Pope Gregory I (c.540-604), also known as Gregory the Great, was influential in the formation of Catholic doctrine in relation to the Jews. He was responsible for a notable Papal Bull which spoke of a requirement for Christians to protect and defend the Jewish people, which became official doctrine. He publicly disapproved of the compulsory baptism of Jews, and insisted on their right to liberty of action, both in civil affairs and in their worship. In his sermons, he complained of the obduracy of the Jews and their stony hearts.
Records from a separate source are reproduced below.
(* ===== verification/Effects.v ===== *)
(** * Effects

    The monad the operations and the request handlers are written in: a
    computation reads its environment (the clock, the connection pool, the
    authorization service, the broker), threads the world (the database, the
    requests sent to other services and the errors sent to Sentry) and may fail.  Each use of the outside is a
    tick; the environment answers it as a function of the tick, so that a
    statement about all environments covers every clock and every fault. *)

From S2P Require Import Prelude Times Types Db Sample EventDb RoomDb EditionDb AgentDb Integrity Errors.

Create HintDb effects.

(** What the outside answers at one tick: the reading of [Utc::now()], what a
    statement takes from the server, and whether the connection fails. *)
Record tick : Type := Tick { t_now : Z; t_ctx : qctx; t_fault : option sqlx_error }.

(** Requests to the outside: the subscription of an agent at the broker, a ban
    written to the authorization cache, an object put into the storage. *)
Inductive effect : Type :=
  | Subscribe (subject : agent_id) (object : list string) (version : string)
  | CacheBan (audience : string) (account : account_id) (object : list string) (value : bool) (seconds : Z)
  | PutObject (bucket key content_type : string) (room : Room) (events : list Event).

(** What is sent to Sentry: an error of the service, or the [anyhow::Error] of a
    task, which has no kind. *)
Inductive report : Type := AppReport (kind : ErrorKind) | TaskReport.

Record env : Type := Env {
  e_tick : nat -> tick;
  (** [svc_authz]: audience, subject, object, action. *)
  e_authorize : nat -> string -> account_id -> list string -> string -> result authz_error Z;
  (** The read replica, when there is one: what it serves of the database. *)
  e_replica : option (nat -> database -> database);
  (** The broker, the storage: whether the request succeeds. *)
  e_broker : nat -> bool;
  e_storage : nat -> bool
}.

Record world : Type := World {
  w_db : database;
  w_tick : nat;
  w_trace : list effect;
  w_reported : list report
}.

(** A computation is done, or uses the outside and goes on with what it was
    answered.  A use happens at once; between two uses other computations may run
    ([Concurrency]). *)
Inductive M (E A : Type) : Type :=
  | Done (r : result E A)
  | Use {B : Type} (use : env -> world -> B * world) (k : B -> M E A).
Arguments Done {E A} r.
Arguments Use {E A B} use k.

(** The computation alone: its uses one after another. *)
Fixpoint exec {E A} (m : M E A) (n : env) (w : world) : result E A * world :=
  match m with
  | Done r => (r, w)
  | Use use k => let '(b, w') := use n w in exec (k b) n w'
  end.

(** [m n w] is the result of [m] alone in the environment [n] and the world [w]. *)
Coercion exec : M >-> Funclass.

(** One use, and nothing else. *)
Definition once {E A} (use : env -> world -> result E A * world) : M E A := Use use Done.

Definition ret {E A} (a : A) : M E A := Done (Ok a).
Definition fail {E A} (e : E) : M E A := Done (Err e).
Definition lift {E A} (r : result E A) : M E A := Done r.

(** Go on with the result, whichever it is. *)
Fixpoint continue {E F A B} (m : M E A) (f : result E A -> M F B) : M F B :=
  match m with
  | Done r => f r
  | Use use k => Use use (fun b => continue (k b) f)
  end.

Definition bind {E A B} (m : M E A) (f : A -> M E B) : M E B :=
  continue m (fun r => match r with Ok a => f a | Err e => Done (Err e) end).

Notation "x <~ m ; k" := (bind m (fun x => k)) (at level 100, m at next level, k at level 200, right associativity).
Notation "m ;; k" := (bind m (fun _ => k)) (at level 100, k at level 200, right associativity).

(** [map_err]. *)
Definition on_error {E F A} (f : E -> F) (m : M E A) : M F A :=
  continue m (fun r => Done (match r with Ok a => Ok a | Err e => Err (f e) end)).

(** The outcome of a computation as a value. *)
Definition attempt {E F A} (m : M E A) : M F (result E A) := continue m (fun r => Done (Ok r)).

(** [ErrorExt::error]. *)
Definition error {E A} (k : ErrorKind) (m : M E A) : M ErrorKind A := on_error (fun _ => k) m.

Definition advance (w : world) : world := World (w_db w) (S (w_tick w)) (w_trace w) (w_reported w).
Definition trace (e : effect) (w : world) : world := World (w_db w) (w_tick w) (w_trace w ++ [e]) (w_reported w).
Definition with_db (db : database) (w : world) : world := World db (w_tick w) (w_trace w) (w_reported w).
Definition add_reports (l : list report) (w : world) : world :=
  World (w_db w) (w_tick w) (w_trace w) (w_reported w ++ l).

(** What [Error::notify_sentry] sends: an error the service makes has a cause
    ([Errors.new_notified]), so it is sent when its kind says so. *)
Definition reports_of (k : ErrorKind) : list report := if is_notify_sentry k then [AppReport k] else [].
(* ===== verification/Concurrency.v ===== *)
(** * Concurrency

    Computations that run at the same time: a pool of sessions over one world, in
    which at each step some session makes its next use of the outside, or a new
    session starts.  [schedule] runs a pool in a given order.  The theory of the
    file is about pools of any computations: a session alone runs as [exec] says;
    what every use keeps, every interleaving keeps ([pool_keeps]); what a
    session establishes whatever the others do ([holds], [holds_in_pool]); and
    sessions that exclude one another ([exclusive], [at_most_one_in_pool]). *)

From S2P Require Import Prelude Types Db Effects.

(** ** Pools *)

Record pool (A : Type) : Type := Pool { sessions : list (M Empty_set A); p_world : world }.
Arguments Pool {A} _ _.
Arguments sessions {A} _.
Arguments p_world {A} _.

(** The next use of a session; one that is done stays as it is. *)
Definition use_once {E A} (n : env) (m : M E A) (w : world) : M E A * world :=
  match m with
  | Done r => (Done r, w)
  | Use use k => let '(b, w') := use n w in (k b, w')
  end.

Inductive pool_step {A} (starts : M Empty_set A -> Prop) (n : env) : pool A -> pool A -> Prop :=
  | pool_use i (m : M Empty_set A) l w :
      l !! i = Some m -> pool_step starts n (Pool l w) (Pool (<[i := (use_once n m w).1]> l) (use_once n m w).2)
  | pool_start m l w : starts m -> pool_step starts n (Pool l w) (Pool (l ++ [m]) w).

(** The pool when the sessions of the given numbers have made a use each, in that
    order. *)
Fixpoint schedule {A} (n : env) (order : list nat) (p : pool A) : pool A :=
  match order with
  | [] => p
  | i :: order =>
    match sessions p !! i with
    | Some m => let '(m', w') := use_once n m (p_world p) in schedule n order (Pool (<[i := m']> (sessions p)) w')
    | None => schedule n order p
    end
  end.

(** The result of a session that is done. *)
Definition result_of {A} (p : pool A) (i : nat) : option A :=
  match sessions p !! i with Some (Done (Ok a)) => Some a | _ => None end.

(** ** A session alone *)

Section Alone.
Context {A : Type} (starts : M Empty_set A -> Prop) (n : env).
Implicit Types (p : pool A) (l : list (M Empty_set A)).

Lemma schedule_steps order p : rtc (pool_step starts n) p (schedule n order p).
Proof.
  revert p. induction order as [|i order IH]; intros [l w]; simpl; [done|].
  destruct (l !! i) as [m|] eqn:E; [|apply IH].
  destruct (use_once n m w) as [m' w'] eqn:Eu. eapply rtc_l; [by apply (pool_use _ _ i m)|]. rewrite Eu. apply IH.
Qed.

(** The sessions of a list start one after another. *)
Lemma pool_starts l ms w : Forall starts ms -> rtc (pool_step starts n) (Pool l w) (Pool (l ++ ms) w).
Proof.
  intros Hs. revert l. induction Hs as [|m ms Hm _ IH]; intros l; [by rewrite app_nil_r|].
  eapply rtc_l; [by apply pool_start|]. specialize (IH (l ++ [m])). by rewrite <-app_assoc in IH.
Qed.

(** A session may run to its end while the others wait. *)
Lemma pool_runs_alone l i (m : M Empty_set A) w :
  l !! i = Some m -> rtc (pool_step starts n) (Pool l w) (Pool (<[i := Done (m n w).1]> l) (m n w).2).
Proof.
  revert l w. induction m as [r|B use k IH]; intros l w Hi.
  - by rewrite list_insert_id.
  - rewrite exec_use. eapply rtc_l; [by apply (pool_use _ _ i (Use use k))|]. simpl.
    destruct (use n w) as [b w']. simpl.
    rewrite <-(list_insert_insert_eq l i (Done (k b n w').1) (k b)). apply IH. apply list_lookup_insert_eq. by eapply lookup_lt_Some.
Qed.

Lemma use_once_exec {E} (m : M E A) w : (use_once n m w).1 n (use_once n m w).2 = m n w.
Proof. destruct m as [r|B use k]; [done|]. rewrite exec_use. simpl. by destruct (use n w). Qed.

End Alone.

Lemma pool_of_one_exec {A} n (p p' : pool A) m :
  rtc (pool_step (fun _ => False) n) p p' -> sessions p = [m] ->
  exists m', sessions p' = [m'] /\ m' n (p_world p') = m n (p_world p).
Proof.
  intros Hr. revert m. induction Hr as [p|p1 p2 p3 Hstep _ IH]; intros m Hs; [eauto|].
  destruct Hstep as [i m' l w1 Hi|m' l w1 []]. simpl in Hs. subst l.
  destruct i as [|i]; [|done]. injection Hi as <-. simpl in *.
  destruct (IH _ eq_refl) as (m' & Hm' & He). exists m'. split; [done|]. etrans; [exact He|]. apply use_once_exec.
Qed.

(** A pool of one session is that session alone. *)
Lemma pool_of_one {A} n (m : M Empty_set A) w r w' :
  rtc (pool_step (fun _ => False) n) (Pool [m] w) (Pool [Done r] w') <-> m n w = (r, w').
Proof.
  split.
  - intros Hr. destruct (pool_of_one_exec n _ _ m Hr eq_refl) as (m' & [= <-] & He). by symmetry.
  - intros E. pose proof (pool_runs_alone (fun _ => False) n [m] 0 m w eq_refl) as Hr. by rewrite E in Hr.
Qed.

(** ** What every interleaving keeps *)

Section Invariants.
Context {A : Type} (starts : M Empty_set A -> Prop) (n : env).

Lemma use_once_uses (R : relation world) `{!Reflexive R} {E} (m : M E A) w :
  uses R m -> uses R (use_once n m w).1 /\ R w (use_once n m w).2.
Proof.
  destruct m as [r|B use k]; simpl; [done|]. intros [Hu Hk]. specialize (Hu n w). destruct (use n w). split; [apply Hk|done].
Qed.

(** If every use of the sessions, and of those that may start, keeps the relation,
    then so does every interleaving. *)
Lemma pool_keeps (R : relation world) `{!PreOrder R} p p' :
  rtc (pool_step starts n) p p' -> (forall m, starts m -> uses R m) -> Forall (uses R) (sessions p) ->
  Forall (uses R) (sessions p') /\ R (p_world p) (p_world p').
Proof.
  intros Hr Hs. induction Hr as [p|p1 p2 p3 Hstep _ IH]; [done|]. intros Hl.
  assert (Forall (uses R) (sessions p2) /\ R (p_world p1) (p_world p2)) as [Hl2 Hw].
  { destruct Hstep as [i m l w Hi|m l w Hm]; simpl in *.
    - pose proof (proj1 (Forall_lookup _ _) Hl i m Hi) as Hm. apply (use_once_uses _ _ w) in Hm as [Hm Hw].
      split; [by apply Forall_insert|done].
    - split; [apply Forall_app; eauto|done]. }
  destruct (IH Hl2) as [Hl3 Hw']. split; [done|by etrans].
Qed.
Lemma handle_message_correct_witness :
  is_ok (handle_message (sample_message 5) sample_env sample_world).1 = true /\
  let '(r, w') := handle_message (sample_message 5) sample_env sample_world in
  handled (sample_message 5) sample_env sample_world r w'.
Proof.
  split; [vm_compute; reflexivity|].
  exact (handle_message_correct (sample_message 5) sample_env sample_world sample_plain_faults).
Defined.

Lemma consumer_refines_recorder_witness :
  let '(_, log, w') := total (handle_stream sample_config sample_stream) sample_env sample_world in
  recorder (entities sample_db) log (entities (w_db w')) /\ integrity (w_db w').
Proof.
  pose proof (consumer_refines_recorder sample_config sample_stream sample_env sample_world sample_plain_faults) as Hr.
  destruct (total (handle_stream sample_config sample_stream) sample_env sample_world) as [[reason log] w'].
  destruct Hr as (Hr & _ & _ & Hi). split; [exact Hr|]. apply Hi, sample_db_integrity.
Defined.

Lemma suspend_interval_bounds_witness :
  next_suspend_interval 2 sample_config = 20 * nanos_per_sec /\ next_suspend_interval 10 sample_config = 60 * nanos_per_sec /\
  next_suspend_interval 64 sample_config = 0.
Proof.
  split; [reflexivity|]. split; [reflexivity|].
  apply (suspend_interval_bounds 64 sample_config); vm_compute; done.
Defined.

(** The same environment without a database. *)
Definition sample_outage : env :=
  Env (fun k => Tick (t_now (e_tick sample_env k)) (t_ctx (e_tick sample_env k)) (Some ConnectionError))
    (e_authorize sample_env) None (e_broker sample_env) (e_storage sample_env).

Lemma stream_backs_off_witness :
  let '(_, log, _) :=
    total (handle_stream sample_config (replicate 6 (Next (sample_message 5) true))) sample_outage sample_world in
  omap slept log = [10 * nanos_per_sec; 20 * nanos_per_sec; 40 * nanos_per_sec; 60 * nanos_per_sec; 60 * nanos_per_sec] /\
  omap returned log = replicate 6 (sample_message 5).
Proof.
  pose proof (stream_backs_off sample_config (replicate 6 (Next (sample_message 5) true)) sample_outage sample_world) as Hb.
  destruct (total (handle_stream sample_config _) sample_outage sample_world) as [[reason log] w'].
  destruct Hb as (_ & _ & -> & -> & _); [by intros k; eexists| |done|split; reflexivity].
  simpl. repeat constructor; by eexists.
Defined.

(** Three failures: the second comes too soon to be reported. *)
Definition sample_rounds : list round :=
  [Round None 10 10; Round (Some [Closed]) (1800 * nanos_per_sec) (1800 * nanos_per_sec);
   Round None (3700 * nanos_per_sec) (3700 * nanos_per_sec)].

Lemma subscription_reports_throttled_witness :
  let '(_, log, _) := total (run sample_config sample_rounds 0) sample_env sample_world in
  omap notified log = [10; 3700 * nanos_per_sec] /\ head (omap notified log) = Some 10.
Proof.
  pose proof (subscription_reports_throttled sample_config sample_rounds 0 sample_env sample_world) as Hr.
  assert (omap notified (total (run sample_config sample_rounds 0) sample_env sample_world).1.2 = [10; 3700 * nanos_per_sec]) as Hl
    by (vm_compute; reflexivity).
  destruct (total (run sample_config sample_rounds 0) sample_env sample_world) as [[completed log] w'].
  split; [exact Hl|]. apply Hr; [vm_compute; done| |reflexivity]. vm_compute. split_and!; done.
Defined.

(** A NATS that stays unavailable is never asked about the shutdown. *)
Example shutdown_unnoticed n w k :
  (total (run sample_config (replicate k (Round None 0 0)) 0) n w).1.1 = false.
Proof.
  unfold run. generalize (0 - suspend_sentry_interval sample_config). revert w.
  induction k as [|k IH]; intros w last; [done|]. cbn [replicate]. rewrite run_loop_cons. cbv zeta. cbn [subscribed].
  destruct (report _ _ _) as [last' r].
  specialize (IH w last'). by destruct (total (run_loop _ _ _) _ _) as [[c l] w'].
Qed.
(* ===== verification/EventEndpoint.v ===== *)
(** * Events and states

    [src/src/app/endpoint/event.rs] and [src/src/app/endpoint/state.rs]: the
    handlers of [event.create], [event.list] and [state.read]. *)

From S2P Require Import Prelude Times Types Db Sample EventDb SetState RoomDb Integrity Effects Errors Service.

(** ** [event.create] *)

Record CreatePayload : Type := MkCreatePayload {
  cp_kind : string;
  cp_set : option string;
  cp_label : option string;
  cp_attribute : option string;
  cp_data : json;
  cp_is_claim : bool;
  cp_is_persistent : bool;
  cp_removed : bool
}.

Record CreateRequest : Type := MkCreateRequest { cr_room_id : uuid; cr_payload : CreatePayload }.

(** [if let Some(v) = v { query = query.f(v) }]. *)
Definition if_some {A Q} (f : A -> Q -> Q) (v : option A) (q : Q) : Q :=
  match v with Some v => f v q | None => q end.

Module CreateHandler.
Section Handler.
Context `{Externals, EventCodec}.

Definition author_of (event : Event) : string := account_to_string (agent_account (event_created_by event)).

(** The author of the original event of the label, or the caller. *)
Definition find_author (room : Room) (payload : CreatePayload) (reqp : RequestParams) : M ErrorKind string :=
  author <~ match cp_set payload, cp_label payload with
            | Some set, Some label =>
              get_ro_conn;;
              original <~ query_ro (OriginalEventQuery.execute (room_id room) set label);
              ret (author_of <$> original)
            | _, _ => ret None
            end;
  ret (default (account_to_string (as_account_id reqp)) author).

Definition authz_key (payload : CreatePayload) : string :=
  match cp_attribute payload with
  | Some attribute => attribute
  | None => if cp_is_claim payload then "claims" else "events"
  end.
The position of Jews in society
In various epistles, Gregory insisted on the right of Jews to "liberty of action, so far as the law permitted, both in civil affairs and in the worship of the synagogue" (Epistles 1.34; 2.6; 8.25; 9.38; 9.195; 13.15). But Gregory wrote of limiting the Jews from exceeding the rights granted to them under imperial law - particularly in relation to the ownership of Christian slaves (Epistles 2.6; 3.37; 4.9; 4.21; 6.29; 7.21; 8.21; 9.104; 9.213; 9.215).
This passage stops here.